ESA is an administrative authority, an independent, not-for-profit corporation acting on behalf of the Government of Ontario with specific responsibilities for electrical safety. As part of its mandate, ESA administers regulation in four areas: the Ontario Electrical Safety Code; licensing of Electrical Contractors and Master Electricians, electricity distribution system safety and electrical product safety. ESA also administers the Appeals Regulation.
Funding comes from fees paid for safety oversight, safety services, and licensing.
ESA’s vision is an Ontario free of electrical fatalities and serious injury, damage, or loss.
Our activities include:
ESA’s current work is guided by our Harm Reduction Strategy a five-year strategic plan that targets a 30 percent reduction (five year average) in electrical fatalities and fire fatalities from 2010 to 2015.
Sound strategy is built on solid research. ESA gathers and analyses critical data on electrical injuries, fatalities and fires in the province and publishes the findings annually in the Ontario Electrical Safety Report (OESR.).
ESA employees share a passion and conviction for improving electrical safety.

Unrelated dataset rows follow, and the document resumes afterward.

(* ===== verification/Quic.v ===== *)
(** * [src/server/quic.rs]: QUIC listeners, and the TLS set-up of a generation

    The configuration each listener is served with, over TLS ([build_tls] of
    [src/server/mod.rs]) and over QUIC; the loop that accepts connections; and
    the start of an HTTP/3 connection ([serve] of [src/http3/conn.rs]), of which
    [H3Conn] has the streams. What the certificates of a listener come to, and
    what rustls and quinn make of a configuration, are parameters. *)
From S2P Require Import Prelude.
From S2P Require Import Text.
From S2P Require Import Wire.
From S2P Require Import Listen.
From S2P Require Import Model.
From S2P Require Import Handler.
From S2P Require Import H3Conn.
From S2P Require H3Frame.
From S2P Require Worker.

Open Scope oxi_scope.
Open Scope Z_scope.

(** ** Configurations *)

(** What a listener is offered with over TLS: the protocols, in order *)
Record TlsConf (R : Type) := mkTls { t_resolver : R; t_alpn : list bytes }.
Arguments mkTls {R}.
Arguments t_resolver {R}.
Arguments t_alpn {R}.

Definition ALPN_H3 : bytes := str "h3".
Definition VARINT_LIMIT : Z := 2 ^ 62 - 1.

(** What is set of a quinn configuration; of the idle timeout, the
    milliseconds, where one is set. *)
Record QuicConf (R : Type) := mkQuic {
  q_resolver : R;
  q_alpn : list bytes;
  q_early_data : Z;
  q_bidi_streams : Z;
  q_uni_streams : Z;
  q_idle : option Z
}.
Arguments mkQuic {R}.
Arguments q_resolver {R}.
Arguments q_alpn {R}.
Arguments q_early_data {R}.
Arguments q_bidi_streams {R}.
Arguments q_uni_streams {R}.
Arguments q_idle {R}.

Section tls.
  Context {L R E : Type} (sni_resolver_for : L → result E (option R)).
  Context (ssl http2 : L → bool).

Definition tls_conf (l : L) (r : R) : TlsConf R :=
  mkTls r (if http2 l then [str "h2"; str "http/1.1"] else [str "http/1.1"]).

(** [build_tls] *)
Fixpoint build_tls (ls : list L) : result E (list (option (TlsConf R))) :=
  match ls with
  | [] => Ok []
  | l :: ls =>
      if ssl l then
        r ← sni_resolver_for l;
        rest ← build_tls ls;
        Ok (option_map (tls_conf l) r :: rest)
      else rest ← build_tls ls; Ok (None :: rest)
  end.

(** A listener is served over TLS exactly if it is an [ssl] one with a
    certificate, at its place in the list, and HTTP/2 is offered, before
    HTTP/1.1, exactly if the listener has it. *)
Theorem tls_of_each ls out : build_tls ls = Ok out →
  Forall2 (λ l o, ∃ r, (if ssl l then sni_resolver_for l else Ok None) = Ok r ∧
    t_resolver <$> o = r ∧ (∀ t, o = Some t → (t_alpn t !! 0%nat = Some (str "h2") ↔ http2 l = true) ∧ str "http/1.1" ∈ t_alpn t)) ls out.
Proof.
  revert out. induction ls as [|l ls IH]; intros out; cbn [build_tls]; [intros [= <-]; constructor |].
  destruct (ssl l) eqn:Es.
  - destruct (sni_resolver_for l) as [r|] eqn:Er; cbn [mbind result_bind]; [| done].
    destruct (build_tls ls) as [rest|]; cbn [mbind result_bind]; [| done]. intros [= <-]. constructor; [| by apply IH].
    rewrite Es. exists r. split; [done |]. destruct r as [r|]; [| by split]. split; [done |]. intros t [= <-]. cbn.
    destruct (http2 l); (split; [split; done | set_solver]).
  - destruct (build_tls ls) as [rest|]; cbn [mbind result_bind]; [| done]. intros [= <-]. constructor; [| by apply IH].
    rewrite Es. exists None. by split_and!.
Qed.

End tls.

Section quic.
  Context {L R E : Type} (sni_resolver_for : L → result E (option R)).
  Context (keepalive_timeout : L → Z) (quic_server_config : R → result E unit).

Definition idle_timeout (l : L) : option Z :=
  if decide (keepalive_timeout l = 0) then None else Some (Z.min (keepalive_timeout l) VARINT_LIMIT).

(** [build_configs] *)
Fixpoint build_configs (ls : list L) : result E (list (option (QuicConf R))) :=
  match ls with
  | [] => Ok []
  | l :: ls =>
      r ← sni_resolver_for l;
      match r with
      | None => rest ← build_configs ls; Ok (None :: rest)
      | Some r =>
          _ ← quic_server_config r;
          rest ← build_configs ls;
          Ok (Some (mkQuic r [ALPN_H3] 0 256 8 (idle_timeout l)) :: rest)
      end
  end.

(** A QUIC listener is served exactly if it has a certificate, by HTTP/3 alone
    and without early data, and is left alone for as long as the other
    listeners would leave a connection. *)
Theorem quic_of_each ls out : build_configs ls = Ok out →
  Forall2 (λ l o, ∃ r, sni_resolver_for l = Ok r ∧
    o = ((λ r, mkQuic r [ALPN_H3] 0 256 8 (idle_timeout l)) <$> r) ∧ (∀ r', r = Some r' → quic_server_config r' = Ok tt)) ls out.
Proof.
  revert out. induction ls as [|l ls IH]; intros out; cbn [build_configs]; [intros [= <-]; constructor |].
  destruct (sni_resolver_for l) as [[r|]|] eqn:Er; cbn [mbind result_bind]; [| | done].
  - destruct (quic_server_config r) as [[]|] eqn:Eq; cbn [mbind result_bind]; [| done].
    destruct (build_configs ls) as [rest|]; cbn [mbind result_bind]; [| done]. intros [= <-]. constructor; [| by apply IH].
    exists (Some r). split_and!; [done | done | by intros ? [= <-]].
  - destruct (build_configs ls) as [rest|]; cbn [mbind result_bind]; [| done]. intros [= <-]. constructor; [| by apply IH].
    by exists None.
Qed.
End quic.

(** ** Accepting connections *)

Section accept.
  Context {C : Type}.

(** [accept_loop]: what comes in, a connection or a handshake that fails, until
    the endpoint is closed; each is given a number before it shakes hands. *)
Fixpoint accept_loop (incoming : list (option C)) (id : Z) : list (Z * C) :=
  match incoming with
  | [] => []
  | None :: l => accept_loop l (Worker.next_id id)
  | Some c :: l => (id, c) :: accept_loop l (Worker.next_id id)
  end.

(** Every connection whose handshake succeeds is served, in its order, and no
    two under one number. *)
Theorem quic_accepted w l : ∀ n,
  (accept_loop l (Worker.conn_id w n)).*2 = omap id l ∧
  (accept_loop l (Worker.conn_id w n)).*1 `sublist_of` (Worker.conn_id w <$> seqZ n (Z.of_nat (length l))).
Proof.
  induction l as [|[c|] l IH]; intros n; [done | |]; cbn [accept_loop]; rewrite Worker.next_conn_id; destruct (IH (n + 1)) as [H1 H2];
    (rewrite (seqZ_cons n) by (cbn; lia); replace (Z.pred (Z.of_nat (length (_ :: l)))) with (Z.of_nat (length l)) by (cbn; lia);
     replace (Z.succ n) with (n + 1) by lia).
  - cbn. split; [by rewrite H1 | by constructor].
  - cbn. split; [done | by constructor].
Qed.
End accept.

(** ** The start of an HTTP/3 connection *)

(** The streams this end opens, by whether each can be opened and written; and
    whether all could *)
Fixpoint opened (want : list bytes) (can : list bool) : list bytes * bool :=
  match want, can with
  | [], _ => ([], true)
  | s :: want, true :: can => let '(ss, ok) := opened want can in (s :: ss, ok)
  | _ :: _, _ => ([], false)
  end.

Definition own_streams : list bytes :=
  [open_control; H3Frame.put_varint H3Frame.stream_type.QPACK_ENCODER; H3Frame.put_varint H3Frame.stream_type.QPACK_DECODER].

(** [serve]: what this end opens, and the requests it takes on, each with its
    number on the connection; a stream comes with its index. *)
Definition serve (can : list bool) (streams : list (Z * list Rx)) : list bytes * list (Z * Reader) :=
  let '(own, ok) := opened own_streams can in
  (own, if ok then (λ '(i, s), (i + 1, new_reader s)) <$> streams else []).

(** The code a failed request closes the connection with *)
Definition closing_code (e : Z) : Z := if decide (e ≤ VARINT_LIMIT) then e else 0.

Definition conn_closed {W} (t : Async (Task (W := W))) : option Z :=
  match t with H3Conn.Now (Drops e) => Some (closing_code e) | _ => None end.

Lemma opened_prefix want : ∀ can, (opened want can).1 `prefix_of` want ∧ ((opened want can).2 = true → (opened want can).1 = want).
Proof.
  induction want as [|s want IH]; intros [|[] can]; cbn; try (split; [apply prefix_nil | done]); try done.
  destruct (IH can) as [H1 H2]. destruct (opened want can) as [ss ok]. cbn in *. split; [by apply prefix_cons | by intros <-%H2].
Qed.

(** No request is taken on before the control stream and the two of QPACK are
    open; the first that is opened is the control stream, and its first frame
    is the settings; each request has the number of its stream. *)
Theorem settings_come_first can streams : let '(own, requests) := serve can streams in
  own `prefix_of` own_streams ∧ (requests ≠ [] → own = own_streams) ∧
  (own ≠ [] → ∃ rest n, own !! 0%nat = Some (H3Frame.put_varint H3Frame.stream_type.CONTROL ++ rest) ∧
     H3Frame.parse_head rest = Ok (Some n) ∧ H3Frame.head_kind n = H3Frame.kind.SETTINGS) ∧
  (requests = [] ∨ requests.*1 = (λ x, x.1 + 1) <$> streams).
Proof.
  unfold serve. destruct (opened_prefix own_streams can) as [H1 H2]. destruct (opened own_streams can) as [own ok]. cbn [fst snd] in *.
  split_and!; [done | destruct ok; [intros _; by apply H2 | done] | |].
  - intros Hn. destruct own as [|o own]; [done |]. destruct H1 as [k Hk]. injection Hk as <- _.
    exists (H3Frame.put_frame H3Frame.kind.SETTINGS (H3Frame.encode H3Frame.default)). eexists.
    split; [reflexivity |]. split; vm_compute; reflexivity.
  - destruct ok; [right | by left]. rewrite <-list_fmap_compose. apply list_fmap_ext. by intros i [].
Qed.

(** ** Instances *)

(** Three listeners, by number: the first is not an [ssl] one, the third has no
    certificate. *)
Definition sample_resolver (l : nat) : result unit (option nat) := Ok (if decide (l = 2)%nat then None else Some l).

Lemma tls_of_each_witness :
  build_tls sample_resolver (λ l, bool_decide (l ≠ 0)%nat) (λ l, bool_decide (l = 1)%nat) [0; 1; 2]%nat =
    Ok [None; Some (mkTls 1%nat [str "h2"; str "http/1.1"]); None] ∧
  Forall2 (λ l o, ∃ r, (if bool_decide (l ≠ 0)%nat then sample_resolver l else Ok None) = Ok r ∧
    t_resolver <$> o = r ∧ (∀ t, o = Some t → (t_alpn t !! 0%nat = Some (str "h2") ↔ bool_decide (l = 1)%nat = true) ∧ str "http/1.1" ∈ t_alpn t))
    [0; 1; 2]%nat [None; Some (mkTls 1%nat [str "h2"; str "http/1.1"]); None].
Proof.
  split; [vm_compute; reflexivity |].
  exact (tls_of_each sample_resolver (λ l, bool_decide (l ≠ 0)%nat) (λ l, bool_decide (l = 1)%nat) [0; 1; 2]%nat _ eq_refl).
Defined.

Lemma quic_of_each_witness :
  Forall2 (λ l o, ∃ r, sample_resolver l = Ok r ∧
    o = ((λ r, mkQuic r [ALPN_H3] 0 256 8 (idle_timeout (λ _ : nat, 75000) l)) <$> r) ∧ (∀ r', r = Some r' → Ok (E := unit) tt = Ok tt))
    [1; 2]%nat [Some (mkQuic 1%nat [ALPN_H3] 0 256 8 (Some 75000)); None].
Proof. exact (quic_of_each sample_resolver (λ _, 75000) (λ _, Ok tt) [1; 2]%nat _ eq_refl). Defined.

(** The second handshake fails: its number is skipped. *)
Example failed_handshake_takes_a_number : accept_loop [Some true; None; Some false] (Worker.conn_id 0 0) = [(0, true); (2, false)].
Proof. vm_compute. reflexivity. Qed.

Across the organization, all staff adhere to our code of conduct.
The Safety and Consumer Statutes Administration Act and an Administrative Agreement with the Ministry of Government and Consumer Services establish the legal framework for ESA’s operation as an Administrative Authority. In addition, ESA is designated the Ontario Authority responsible for electrical safety by Ontario Regulation 89/99.
We work closely with the Fire Marshal’s Office and the Coroner’s Office to produce an annual Electrical Safety Report that reinforces the ongoing requirement to take precautions when dealing with electrical installations. A dedicated Consumer Advisory Council assists us in preparing information and defining campaigns to protect the public from potential electrical hazards.